Now is not the time...
...for this argument between OpenXML and ODF to arise. The time for this exchange to occur was back when the ODF standard was being proposed and in review.
Very simply put, if Microsoft had a reasonable set of extensions that Microsoft felt were needed to provide enhanced functionality to XML, they *SHOULD* have proposed them for inclusion in the initial draft standard. This would provide Microsoft with the extensions required for Office, and maintained a single standard for all users.
Users don't buy software on the basis of underlying standards, this much is absolutely true. The distinguishing features of the user interface and integration with other applications are the key determinants for acceptance of *ANY* software in the real marketplace.
Microsoft *WOULD HAVE* continued to dominate the office tools marketplace even with ODF as their standard for document storage. Period. No, make that *WILL* dominate, regardless of the outcome of this standards argument.
HAVING SAID all the above, Occam's Razor provides some logical insights into the standards battle today:
Microsoft COMPLETELY FAILED to grasp the importance of XML as a fundamental technology;
Microsoft RECOGNIZED AN IMPENDING BUSINESS PROBLEM in the sales of Office, either CAUSED by XML or other Microsoft marketing/sales/design/management issues.
There is also the fundamental difference between a corporation an a standards organization. A BUSINESS exists TO MAKE MONEY for its STAKEHOLDERS. A STANDARDS BODY exists to SAVE MONEY for its STAKEHOLDERS. These goals are usually congruent, especially if the stakeholders are of relatively equal stature in the standards organization, but are often at odds when there is a split among the standards body members about the BUSINESS ADVANTAGE that a particular standard conveys. (See OSF-1 from POSIX as an example of the latter.)
Microsoft Office is a KEY REVENUE STREAM for Microsoft, and one that has been troubled time and again by inter-interoperability and cost issues. (How many organizations still use Office97 formats as their "standard" for document production due to incompatibilities in newer Office versions?) Microsoft has already publicly discussed sales issues with Office 2007, and Vista has taken far more resources to launch than was anticipated, making the adoption of Office 2007 a competitor for sales, marketing, development and maintenance resources.
My conclusion is that Microsoft has correctly identified ODF as a threat to its hegemony in the office suite market. It is a threat of the same form as .pdf, another "standard" that caught Microsoft by surprise, driven by the needs of the market rather than the need of Microsoft. (Microsoft still does not provide native support for .pdf files in Windows...isn't that a bit odd these days?)
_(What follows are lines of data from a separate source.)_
#[export] Instance accent_update : Machine AccentState AccentMsg effect := λ s m,
  (if as_crashed s then s
   else match m with
   | SetAccentId id => set_config (λ c, Some (mkConfig id (ac_lightShade c) (ac_darkShade c) (ac_fontId c))) s
   | SetLightShade v => set_config (λ c, Some (mkConfig (ac_accentId c) v (ac_darkShade c) (ac_fontId c))) s
   | SetDarkShade v => set_config (λ c, Some (mkConfig (ac_accentId c) (ac_lightShade c) v (ac_fontId c))) s
   | SetFontId id => set_config (λ c, Some (mkConfig (ac_accentId c) (ac_lightShade c) (ac_darkShade c) id)) s
   | AccentKeyDown k =>
       if ((ak_key k !== "a") && (ak_key k !== "A")) || ak_modifier k || ak_typing k then s
       else mkAccent (as_config s) (negb (as_pickerVisible s)) (as_css s) (as_fontVar s) (as_storage s) (as_attempts s) false
   end, []).

End Colours.

(** ** The picker *)

#[local] Abbreviation V := (view AccentMsg).

Definition Swatch (color : option string) : V := El "span" [Attr "background-color" (shown_colour color)] [].

Definition hoverLabel (active : AccentPalette) (lightShade darkShade : Z) : string :=
  let l := hoverShade (ap_light active) lightShade in
  let d := hoverShade (ap_dark active) darkShade in
  if l === d then shown_colour l else shown_colour l +:+ " / " +:+ shown_colour d.

Definition ShadeRow (label : string) (sc : Scale) (value : Z) (onChange : Z → AccentMsg) : V :=
  El "div" []
    [El "span" [] [Text label]; El "span" [] [Text (num value)];
     El "div" []
       (map (λ s, El "button" [Attr "aria-label" (label +:+ " " +:+ num s); OnClick (onChange s);
                               BoolAttr "selected" (value =? s); Attr "background-color" (shown_colour (scale_at sc s))] [])
            SHADES)].

Definition font_button (c : AccentConfig) (f : FontOption) : V :=
  El "button" [Attr "key" (fo_id f); OnClick (SetFontId (fo_id f)); BoolAttr "selected" (fo_id f === ac_fontId c)]
     [El "span" [Attr "font-family" ("var(" +:+ fo_cssVar f +:+ ")")] [Text (fo_label f)]; El "span" [] [Text (fo_note f)]].

Definition accent_button (c : AccentConfig) (a : AccentPalette) : V :=
  El "button" [Attr "key" (ap_id a); OnClick (SetAccentId (ap_id a)); BoolAttr "selected" (ap_id a === ac_accentId c)]
     [Swatch (scale_at (ap_light a) 900); El "span" [] [Text (ap_name a)]].

Definition StylePicker (s : AccentState) : option V :=
  let c := as_config s in
  let active := getAccent (ac_accentId c) in
  if negb (as_pickerVisible s) then None
  else Some (El "Popover" []
    [El "PopoverTrigger" [] [Swatch (scale_at (ap_light active) (ac_lightShade c)); El "span" [] [Text "Style"]];
     El "PopoverContent" []
       [El "p" [] [Text "Typeface"]; El "div" [] (map (font_button c) FONTS);
        El "p" [] [Text "Accent color"]; El "div" [] (map (accent_button c) ACCENTS);
        ShadeRow "Light shade" (ap_light active) (ac_lightShade c) SetLightShade;
        ShadeRow "Dark shade" (ap_dark active) (ac_darkShade c) SetDarkShade;
        El "p" [] [Text ("Hover (" +:+ hoverLabel active (ac_lightShade c) (ac_darkShade c) +:+
                         ") and the text color on the accent are derived automatically.")]]]).
(* ===== verification/Admin.v ===== *)
(** * The admin surfaces of the prototype

    Models [prototype/lib/mock-admin.ts] and, of [mock-data.ts], the connectors and the
    regions; the building blocks of [prototype/components/app/page-kit.tsx]; and the pages
    members, access, review, audit, entities, ambiguity, usage, sources, settings and account
    under [prototype/app/(app)]. They are views of constant data with a little state each: a
    dialog, a filter, tabs. A decimal literal of the data is its text and its double. *)
From stdpp Require Import base list strings.
From Stdlib Require Import ZArith Lia Ascii QArith_base.
From S2P Require Import Prelude JsString JsNumber Proto View Book BookPages AuthFunnel.
#[local] Open Scope string_scope.
#[local] Open Scope list_scope.
#[local] Open Scope Z_scope.

Definition quote : string := String (ascii_of_nat 34) "".

(** ** Data *)

Inductive Role := Owner | Admin | Member | Viewer.
Inductive MemberStatus := ActiveMember | InvitedMember | SuspendedMember.
Inductive Provisioned := Sso | Manual.
#[export] Instance Role_eq_dec : EqDecision Role.
Proof. solve_decision. Defined.
#[export] Instance MemberStatus_eq_dec : EqDecision MemberStatus.
Proof. solve_decision. Defined.
#[export] Instance Provisioned_eq_dec : EqDecision Provisioned.
Proof. solve_decision. Defined.
Record AdminMember := mkAdminMember {
  am_id : string; am_name : string; am_email : string; am_initial : string;
  am_role : Role; am_status : MemberStatus; am_provisioned : Provisioned; am_lastActive : string }.

Definition ROLE_LABEL (r : Role) : string :=
  match r with Owner => "Owner" | Admin => "Admin" | Member => "Member" | Viewer => "Viewer" end.

(** [None] for the chapters ["all"]. *)
Record AccessTemplate := mkTemplate {
  at_id : string; at_name : string; at_description : string; at_chapters : option (list string); at_members : Z }.
Record ChapterAccess := mkChapterAccess { ca_chapterId : string; ca_restricted : bool; ca_templates : list string }.

Inductive AuditKind := ReadEvent | WriteEvent | AdminEvent_ | AuthEvent.
#[export] Instance AuditKind_eq_dec : EqDecision AuditKind.
Proof. solve_decision. Defined.
Record AdminEvent := mkAdminEvent {
  ae_id : string; ae_time : string; ae_actor : string; ae_action : string; ae_target : string;
  ae_kind : AuditKind; ae_correlationId : string }.

Inductive ProposalKind := Split | Merge | Reclassify | NewTopic | Unfiled.
#[export] Instance ProposalKind_eq_dec : EqDecision ProposalKind.
Proof. solve_decision. Defined.
Record ReviewProposal := mkProposal {
  rp_id : string; rp_kind : ProposalKind; rp_title : string; rp_detail : string; rp_target : string;
  rp_confidence : JsNumber; rp_raisedAt : string }.

Record AmbiguityCandidate := mkCandidate { cd_name : string; cd_score : JsNumber }.
Record AmbiguityItem := mkAmbiguity {
  ai_id : string; ai_surface : string; ai_container : string; ai_mentions : Z; ai_raisedAt : string;
  ai_candidates : list AmbiguityCandidate }.

Record CatalogConnector := mkCatalog {
  cc_id : string; cc_name : string; cc_category : string; cc_color : string; cc_letter : string; cc_popular : bool }.
Record ProtoRegion := mkProtoRegion {
  pg_id : string; pg_country : string; pg_city : string; pg_label : string; pg_flag : string; pg_recommended : bool }.

Definition MEMBERS : list AdminMember :=
  [mkAdminMember "m-brijesh" "Brijesh Wawdhane" "google@brijesh.dev" "B" Owner ActiveMember Manual "now";
   mkAdminMember "m-dana" "Dana Olsen" "dana@hivebook-test.com" "D" Admin ActiveMember Sso "12 min ago";
   mkAdminMember "m-priya" "Priya Raman" "priya@hivebook-test.com" "P" Admin ActiveMember Sso "1 h ago";
   mkAdminMember "m-sam" "Sam Okafor" "sam@hivebook-test.com" "S" Member ActiveMember Sso "3 h ago";
   mkAdminMember "m-lee" "Lee Carter" "lee@hivebook-test.com" "L" Member ActiveMember Sso "yesterday";
   mkAdminMember "m-maya" "Maya Lin" "maya@hivebook-test.com" "M" Member ActiveMember Sso "2 days ago";
   mkAdminMember "m-tomas" "Tomás Vidal" "tomas@hivebook-test.com" "T" Viewer ActiveMember Sso "5 days ago";
   mkAdminMember "m-aisha" "Aisha Khan" "aisha@hivebook-test.com" "A" Member InvitedMember Manual "—";
   mkAdminMember "m-rob" "Rob Feeney" "rob@hivebook-test.com" "R" Member SuspendedMember Sso "3 weeks ago"].

Definition ACCESS_TEMPLATES : list AccessTemplate :=
  [mkTemplate "at-everyone" "Everyone" "Default access for all members of the workspace." (Some ["ch-ops"; "ch-eng"; "ch-product"]) 47;
   mkTemplate "at-leadership" "Leadership" "Full read across every chapter." None 5;
   mkTemplate "at-engineering" "Engineering" "Engineering and Product knowledge." (Some ["ch-eng"; "ch-product"]) 18;
   mkTemplate "at-finance" "Finance" "Finance and operational policy, including restricted chapters." (Some ["ch-fin"; "ch-ops"]) 6;
   mkTemplate "at-support" "Support" "Customer-facing knowledge and operations." (Some ["ch-cust"; "ch-ops"]) 12].

Definition CHAPTER_ACCESS : list ChapterAccess :=
  [mkChapterAccess "ch-ops" false ["at-everyone"; "at-finance"; "at-support"];
   mkChapterAccess "ch-eng" false ["at-everyone"; "at-engineering"];
   mkChapterAccess "ch-cust" false ["at-everyone"; "at-support"];
   mkChapterAccess "ch-fin" true ["at-leadership"; "at-finance"];
   mkChapterAccess "ch-people" true ["at-leadership"];
   mkChapterAccess "ch-product" false ["at-everyone"; "at-engineering"]].

Definition AUDIT_EVENTS : list AdminEvent :=
  [mkAdminEvent "e1" "14:38:02" "Brijesh Wawdhane" "Signed in" "SSO · Okta" AuthEvent "req_8f2a41";
   mkAdminEvent "e2" "14:31:55" "System" "Rebuilt summary" "EU VAT refunds over €500" WriteEvent "job_b71c09";
   mkAdminEvent "e3" "14:22:10" "Dana Olsen" "Viewed entry" "Sev-1 escalation path" ReadEvent "req_4c9d22";
   mkAdminEvent "e4" "13:57:41" "Priya Raman" "Updated access template" "Finance" AdminEvent_ "req_1a7e6b";
   mkAdminEvent "e5" "13:40:18" "Sam Okafor" "Triggered sync" "Jira" AdminEvent_ "req_55f0aa";
   mkAdminEvent "e6" "12:18:03" "System" "Resolved entity" "Finance → canonical" WriteEvent "job_9d2244";
   mkAdminEvent "e7" "11:52:37" "Tomás Vidal" "Ran ask" ("" +:+ quote +:+ "refund threshold EU" +:+ quote +:+ "") ReadEvent "req_77b310";
   mkAdminEvent "e8" "11:09:44" "Brijesh Wawdhane" "Invited member" "aisha@hivebook-test.com" AdminEvent_ "req_2e88c1";
   mkAdminEvent "e9" "10:47:21" "Lee Carter" "Requested rebuild" "US refunds over $600" WriteEvent "req_0bb934";
   mkAdminEvent "e10" "09:31:09" "System" "Flagged ambiguity" ("" +:+ quote +:+ "EM" +:+ quote +:+ " — 3 candidates") WriteEvent "job_aa1f70";
   mkAdminEvent "e11" "09:02:55" "Rob Feeney" "Sign-in blocked" "Account suspended" AuthEvent "req_6c4d80";
   mkAdminEvent "e12" "08:44:12" "Maya Lin" "Viewed entry" "Refunds & adjustments" ReadEvent "req_d109f3"].

Definition REVIEW_PROPOSALS : list ReviewProposal :=
  [mkProposal "rp1" Merge "“Engineering Manager” and “EM”" "Two entities resolve to the same role across 9 mentions." "Entities" (literal 91 100) "2 h ago";
   mkProposal "rp2" Split "“Refunds & adjustments” by region" "EU and US refund rules have diverged enough to warrant separate sub-topics." "Operations / Refunds & adjustments" (literal 82 100) "1 day ago";
   mkProposal "rp3" NewTopic "Chargebacks" "14 artifacts in #cs-refunds describe chargebacks with no home in the book." "Operations" (literal 74 100) "1 day ago";
   mkProposal "rp4" Reclassify "“Sev-1 escalation path”" "Increasingly referenced from Customer; consider cross-filing." "Engineering / Incident response" (literal 63 100) "3 days ago";
   mkProposal "rp5" Unfiled "12 artifacts in #random" "Low-signal channel; confirm whether to ingest or exclude." "Slack · #random" (literal 41 100) "4 days ago"].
Microsoft, in my opinion, feels that ODF threatens the uptake of Office 2007 significantly. Microsoft also recognizes that it made a strategic error in not dealing with XML decisively early on.
OpenXML is *NOT* and attempt by Microsoft to defeat ODF or XML at this late time; rather, it is simply a "stalking horse" to *DELAY* the uptake of ODF until such a time as Office 2007 is back on track to replace existing Office as the de-facto productivity tool. At that point, I expect Microsoft to jump up and shout "JUST KIDDING!" and "embrace" the "standard".
Meanwhile, if OpenXML becomes a competitive standard, well, all the better for accelerating the uptake of Office 2007.